"A covert channel is a path that can be used to transfer information in a way not intended by the system's designers. Typically the system has not given authorization for the transmission and has no knowledge of its occurrence."[1]
An example of a covert channel that can be found in a computer system at the lowest level is inside the CPU. In it, a sender will issue an instruction at some execution port eg. ALU to send a bit 1 and on the receiver side, the latency is measured to execute an instruction on the same port. If the latency is high, it means a 1-bit and 0-bit otherwise. This channel is used to stealthily transfer data between two processes of two different users.
Indeed, covert channels are proliferating as new communication applications and communication infrastructures are built. The presence of a covert channel vulnerability in messenger applications can affect the operational security of organizations. And for private users, its potential for illicit use can lead to loss of trust. If proper countermeasures are taken, the misuse of the system can be prevented and the prevention of this makes an application a more Trusted System.
In this article, we take one (out of many) feature(s) of a sample messenger application, Whatsapp, and confirm a low bandwidth covert channel in it. The sender and receiver automation test scripts for Android phones are developed and the corresponding video of the scripts in action is also shown.
WhatsApp has a feature in it that can be used as a covert channel. WhatsApp messenger displays a “typing…” message on the destination user side when the source user starts typing a text.
The message in green will be active for a certain period of time after the user stops typing. Even though the user actually won’t send the text, we see this message. So, using this feature of WhatsApp, we can communicate using some encoding with the destined user without actually sending any text, and hopefully without any trace.
Consider two users Alice and Bob who want to communicate secretly using binary encoding, i.e., 1s and 0s. When Alice wants to send a 1 to Bob, he will type a character and wait for some time. Bob will see a message “typing…” for a certain period of time. He stops for a “certain period of time” if he wants to send a 0.

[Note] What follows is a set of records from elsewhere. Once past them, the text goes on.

(* ===== verification/DevfsProps.v ===== *)
(** * Properties of the device file system *)

From S2P Require Import Prelude Mb2 Pmm PmmSpec Kmalloc KmallocSpec KmallocProps Mem.
From S2P Require Import Block BlockSpec BlockProps Devfs DevfsSpec.

Module DevfsProps.

Import Devfs DevfsSpec.

Section props.
Context {D : Type} `{BD : BlockDev D}.

(** The number of bytes a request of [len] at [off] can transfer. *)
Definition clipped (size off len : Z) : Z := Z.max 0 (Z.min (off + len) size - off).

(** An open device file and a request whose buffer, device window and heap do
    not overlap; the heap has a free block for one sector. *)
Record request (dn : devfs_node D) (b : D) (off len buf : Z) (h : Kmalloc.kheap)
    (bs : list KmallocSpec.blk) : Prop := Request {
  rq_file : is_dir dn = 0;
  rq_dev : bdev dn = Some b;
  rq_size : size dn = bd_sector_count b * bd_sector_size b;
  rq_ok : bd_ok b;
  rq_count : bd_sector_count b < 2^32;
  rq_range : 0 <= off /\ 0 <= len /\ off + len < 2^64;
  rq_buf : 0 < buf;
  rq_heap : KmallocSpec.inv h bs;
  rq_room : exists s, (s, true) ∈ bs /\ Kmalloc.ALIGN_UP (bd_sector_size b) 16 <= s;
  rq_buf_win : apart buf (clipped (size dn) off len) (bd_base b) (size dn);
  rq_buf_heap : apart buf (clipped (size dn) off len) (Kmalloc.g_heap_base h) (Kmalloc.g_heap_size h);
  rq_win_heap : apart (bd_base b) (size dn) (Kmalloc.g_heap_base h) (Kmalloc.g_heap_size h)
}.

(** What every request does first. *)
Lemma clip_end size off len :
  0 <= off -> 0 <= len -> off + len < 2^64 -> 0 <= size < 2^63 ->
  let e := if size <? (off + len)%u64 then size else (off + len)%u64 in
  (e <=? off) = (clipped size off len =? 0) /\ (0 < clipped size off len -> e - off = clipped size off len).
Proof.
  intros H1 H2 H3 H4. rewrite add64_small by lia. unfold clipped.
  destruct (Z.ltb_spec size (off + len)); cbv zeta;
    match goal with |- (?a <=? ?b) = (?c =? 0) /\ _ =>
      destruct (Z.leb_spec a b), (Z.eqb_spec c 0) end; split; try done; lia.
Qed.

Lemma clipped_bounds dn b off len buf h bs :
  request dn b off len buf h bs -> 0 < clipped (size dn) off len ->
  off + clipped (size dn) off len <= bd_sector_count b * bd_sector_size b.
Proof. intros Hr H. rewrite (rq_size _ _ _ _ _ _ _ Hr) in *. unfold clipped in *. lia. Qed.

Lemma devfs_read_spec dn b off len buf h m bs :
  request dn b off len buf h bs ->
  let n := clipped (size dn) off len in
  exists h' m', devfs_read (Some dn) off buf len (h, m) = Some (s32 n, (h', m')) /\
    KmallocSpec.inv h' bs /\ Kmalloc.g_heap_base h' = Kmalloc.g_heap_base h /\
    Kmalloc.g_heap_size h' = Kmalloc.g_heap_size h /\
    xfer m (Kmalloc.g_heap_base h) (Kmalloc.g_heap_size h) buf (bd_base b + off) n m'.
Proof.
  intros Hr n. pose proof Hr as [R1 R2 R3 R4 R5 (R6 & R7 & R8) R9 R10 (s & R11 & R12) R13 R14 R15].
  destruct (bd_geometry b R4) as (G1 & G2 & G3 & G4). unfold devfs_read.
  rewrite (proj2 (Z.eqb_neq buf 0)) by lia. rewrite R1, R2. cbn [Z.eqb negb]. 
  destruct (clip_end (size dn) off len R6 R7 R8 ltac:(nia)) as [Hz He]. fold n in Hz, He, R13, R14.
  rewrite Hz. assert (Hn0 : 0 <= n) by (unfold n, clipped; lia).
  destruct (Z.eqb_spec n 0) as [En|Hne].
  { exists h, m. rewrite En. split_and!; [done|exact R10|done|done|apply xfer_0]. }
  assert (Hn : 0 < n) by lia. rewrite (He Hn). clear Hz He.
  pose proof (clipped_bounds _ _ _ _ _ _ _ Hr Hn) as Hend. fold n in Hend. rewrite R3 in *.
  destruct (read_range_spec b R4 R5 m off n buf bs _ _ s R6 Hn Hend R9 R13 R14 R15 R11 R12 h)
    as (h' & m' & E & H & X); [done|]. exists h', m'. split_and!; [exact E|apply H|apply H|apply H|exact X].
Qed.

(** C21. A read from a device file returns the number of requested bytes that
    lie inside the device and copies exactly these bytes of the device to the
    buffer, at any alignment; it changes no other byte outside the heap and
    gives back every bounce buffer. *)
Theorem devfs_read_correct dn b off len buf h m bs :
  request dn b off len buf h bs ->
  let n := clipped (size dn) off len in
  exists h' m', devfs_read (Some dn) off buf len (h, m) = Some (s32 n, (h', m')) /\
    KmallocSpec.inv h' bs /\ Kmalloc.g_heap_base h' = Kmalloc.g_heap_base h /\
    Kmalloc.g_heap_size h' = Kmalloc.g_heap_size h /\
    xfer m (Kmalloc.g_heap_base h) (Kmalloc.g_heap_size h) buf (bd_base b + off) n m'.
Proof. apply devfs_read_spec. Qed.

Lemma devfs_write_spec dn b off len buf h m bs :
  request dn b off len buf h bs -> bd_writable b ->
  let n := clipped (size dn) off len in
  exists h' m', devfs_write (Some dn) off buf len (h, m) = Some (s32 n, (h', m')) /\
    KmallocSpec.inv h' bs /\ Kmalloc.g_heap_base h' = Kmalloc.g_heap_base h /\
    Kmalloc.g_heap_size h' = Kmalloc.g_heap_size h /\
    xfer m (Kmalloc.g_heap_base h) (Kmalloc.g_heap_size h) (bd_base b + off) buf n m'.
Proof.
  intros Hr Hw n. pose proof Hr as [R1 R2 R3 R4 R5 (R6 & R7 & R8) R9 R10 (s & R11 & R12) R13 R14 R15].
  destruct (bd_geometry b R4) as (G1 & G2 & G3 & G4). unfold devfs_write.
  rewrite (proj2 (Z.eqb_neq buf 0)) by lia. rewrite R1, R2. cbn [Z.eqb negb]. bind.
  destruct (clip_end (size dn) off len R6 R7 R8 ltac:(nia)) as [Hz He]. fold n in Hz, He, R13, R14.
  rewrite Hz. assert (Hn0 : 0 <= n) by (unfold n, clipped; lia).
  destruct (Z.eqb_spec n 0) as [En|Hne].
  { exists h, m. rewrite En. split_and!; [done|exact R10|done|done|apply xfer_0]. }
  assert (Hn : 0 < n) by lia. rewrite (He Hn). clear Hz He.
  pose proof (clipped_bounds _ _ _ _ _ _ _ Hr Hn) as Hend. fold n in Hend. rewrite R3 in *.
  destruct (write_range_spec b R4 R5 m off n buf bs _ _ s R6 Hn Hend R9 R13 R14 R15 R11 R12 Hw h)
    as (h' & m' & E & H & X); [done|]. exists h', m'. split_and!; [exact E|apply H|apply H|apply H|exact X].
Qed.

(** A write to a writable device file returns the number of requested
    bytes that lie inside the device and replaces exactly these bytes of the
    device by those of the buffer, at any alignment: the bytes around them,
    also those in the same sectors, keep their values; every bounce buffer is
    given back. *)
Theorem devfs_write_correct dn b off len buf h m bs :
  request dn b off len buf h bs -> bd_writable b ->
  let n := clipped (size dn) off len in
  exists h' m', devfs_write (Some dn) off buf len (h, m) = Some (s32 n, (h', m')) /\
    KmallocSpec.inv h' bs /\ Kmalloc.g_heap_base h' = Kmalloc.g_heap_base h /\
    Kmalloc.g_heap_size h' = Kmalloc.g_heap_size h /\
    xfer m (Kmalloc.g_heap_base h) (Kmalloc.g_heap_size h) (bd_base b + off) buf n m'.
Proof. apply devfs_write_spec. Qed.

End props.

(** ** Instances

    A request that starts inside the first sector of the demonstration
    partition and ends inside the second. *)

Definition demo_node : devfs_node Block.device := Node 0 [] 1536 (Some BlockProps.demo_part).

Lemma demo_request :
  request demo_node BlockProps.demo_part 100 600 0x20000 (Block.heap BlockProps.demo_blk)
    [(0x400 - 32, true)].
Proof.
  constructor; try done.
  - exact BlockProps.demo_heap.
  - exists (0x400 - 32). split; [left|done].
  - right. done.
  - right. done.
  - right. done.
Qed.

Lemma devfs_read_correct_witness :
  exists h' m', devfs_read (Some demo_node) 100 0x20000 600
      (Block.heap BlockProps.demo_blk, BlockProps.demo_disk) = Some (600, (h', m')) /\
    rd8 m' 0x20000 = rd8 BlockProps.demo_disk (0x8200 + 100).
Proof.
  destruct (devfs_read_correct demo_node BlockProps.demo_part 100 600 0x20000 _
    BlockProps.demo_disk _ demo_request) as (h' & m' & E & _ & _ & _ & X).
  exists h', m'. split; [exact E|]. refine (X 0x20000 _). cbn. lia.
Defined.

Lemma devfs_write_correct_witness :
  exists h' m', devfs_write (Some demo_node) 100 0x20000 600
      (Block.heap BlockProps.demo_blk, BlockProps.demo_disk) = Some (600, (h', m')) /\
    rd8 m' (0x8200 + 699) = rd8 BlockProps.demo_disk (0x20000 + 599).
Proof.
  destruct (devfs_write_correct demo_node BlockProps.demo_part 100 600 0x20000 _
    BlockProps.demo_disk _ demo_request) as (h' & m' & E & _ & _ & _ & X); [cbn; lia|].
  exists h', m'. split; [exact E|]. refine (X (0x8200 + 699) _). cbn. lia.
Defined.

End DevfsProps.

If proper analysis is done to find out the timing of the message displayed and when it goes away, another app or a script with a high bandwidth channel can be developed, which as a sender takes a text, encodes it, and types characters in WhatsApp to send a message to Bob at the proper time and at the receiver end looks at this message “typing…” spread across time. Using these, the actual communication can happen by piggybacking on WhatsApp.
Frameworks: appium ( test automation framework for Android apps), Selenium.
Python libraries: appium-python-client, selenium
Other tools/software: adb, nodejs
OS: Windows Host OS ( for Phone1), Ubuntu Guest OS (for Phone 2)
In this era of mobile messenger applications, covert channels are rampant and the question is, can these applications be considered trustworthy for private (preventing illicit communication) and commercial communication(not involving in corporate espionage)?